Have at it, if you can. And good luck.

I apparently hit a delicate nerve there.

*chuckle*

Well that's pretty self-serving, don't you think? More like rolling my eyes. You sound like a first semester freshman--and clearly you should be over that by now! And I too took those shots when I was an undergrad, believing, as they always do, that I had stumbled upon some revelation that is actually as old as education, each new class "rediscovering" it as a defense against accepting responsibility for their own experience. Expounding here begins with "Hard to know where to start," primarily because far from anything resembling a reasoned argument, you've offered a rambling rant. Not much to be gained by outlining specifics to a wanderer whacking at windmills.

But two things stand out, so I'll address those. The first is your apparent belief that critical thinking is some new pet principle crammed into the curricula arbitrarily. Since Socrates, it's been part and parcel of education--actually, his response to the Sophists, who practiced shoveling rhetoric with the aim of snowing under other positions, without solid reason, as you've done.

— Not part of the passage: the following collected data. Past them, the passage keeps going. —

(** A row found after a batch of upserts was written by the batch or
    was there before. *)
Lemma upsert_games_lookup (l : list Game) :
  forall db id row,
    games (fold_left upsert_game l db) !! id = Some row ->
    (exists g, In g l /\ GameID g = id /\ StartsAt g = games_row.starts_at row)
    \/ games db !! id = Some row.
Proof.
  induction l as [|g l IH]; intros db id row H; [right; exact H |].
  simpl in H. apply IH in H as [(g' & Hin & Hid & Hst) | H].
  - left. exists g'. repeat split; [right; exact Hin | exact Hid | exact Hst].
  - unfold upsert_game in H. cbn [games set_games] in H.
    destruct (decide (GameID g = id)) as [Heq | Hne].
    + rewrite Heq, lookup_insert_eq in H. injection H as <-.
      left. exists g. repeat split; [left; reflexivity | exact Heq].
    + rewrite lookup_insert_ne in H by exact Hne. right. exact H.
Qed.

(** After the prune no row is old. *)
Lemma delete_old_games_lookup (db : DB) (id : string) (row : games_row.t) :
  games (delete_old_games db) !! id = Some row ->
  games db !! id = Some row /\ game_is_old (db_current_date db) row = false.
Proof.
  unfold delete_old_games. cbn [games set_games].
  intros H. apply map_lookup_filter_Some in H as [H1 H2]. split; assumption.
Qed.

(** Every odd of a batch is in the store once the batch is written. *)
Lemma upsert_odds_stored (l : list LiveOdd) :
  forall db,
    (forall k, is_Some (liveodds db !! k) -> is_Some (liveodds (fold_left upsert_odd l db) !! k))
    /\ (forall o, In o l -> is_Some (liveodds (fold_left upsert_odd l db) !! odd_key o))
    /\ games (fold_left upsert_odd l db) = games db.
Proof.
  induction l as [|o l IH]; intros db.
  - repeat split; [auto | intros o []].
  - simpl. destruct (IH (upsert_odd db o)) as (Hkeep & Hnew & Hgames).
    assert (Hstep : forall k, is_Some (liveodds db !! k) ->
                              is_Some (liveodds (upsert_odd db o) !! k)).
    { intros k Hk. unfold upsert_odd. cbn [liveodds set_liveodds].
      rewrite lookup_insert. destruct (decide _); [eauto | exact Hk]. }
    repeat split.
    + intros k Hk. apply Hkeep, Hstep, Hk.
    + intros o' [<- | Hin]; [| apply Hnew, Hin].
      apply Hkeep. unfold upsert_odd, odd_key. cbn [liveodds set_liveodds].
      rewrite lookup_insert_eq. eauto.
    + rewrite Hgames. reflexivity.
Qed.

(** ** The write paths and [/sync-games] *)

(** C6. Empty-batch no-op: with an empty list [upsertGames] and
    [insertLiveOdds] return [nil] and leave the store as it is: no
    deletion, no insertion, no round trip to the server. *)
Theorem empty_batch_noop (db : DB) :
  upsertGames db [] = (None, db) /\ insertLiveOdds db [] = (None, db).
Proof. split; reflexivity. Qed.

Ancient Greek education focused on Gymnasium and "Music," which would be what we would consider Music/Poetry, Astronomy, Geometry, and Mathematics--the study of the harmony of the universe, a kind of "physics/ethics," very much a practical course of study to them (their principles include my architect's work on my new home design). This Quadrivium, supplemented by the medieval Trivium (logic, rhetoric, and grammar--the language arts), became the Seven Liberal Arts--the foundation of the university system in the 12th century. The idea was freeing our minds, behind university walls, from the cultural conditioning that tracked thinking into presented patterns instead of allowing true analysis and evaluation of ideas. And the same is true today--any profession could design a training program that takes less time and money than a college education. Why don't they? A host of skills, starting with critical thinking. Before hired away from it, I was an independent business consultant, and study after study of industry after industry complain of the same two top problems: poor written/oral communication skills, and poor critical thinking. In fact, I've been specifically hired six times to address "when they don't know what to do, they do nothing." I don't go to my mechanics because they've studied everything; I go because when they don't know what they're facing, they are able to think outside of the box to diagnosis and solve the problem. A college graduate, presumably, or at least ideally, carries from a course a study of host of these more generic but crucial skills for the real world. Attention to this is why half my juniors/seniors get internships/jobs while they are still in the course--and all of them get actual real world experience doing real work for real clients (and for which they've frequently won community awards).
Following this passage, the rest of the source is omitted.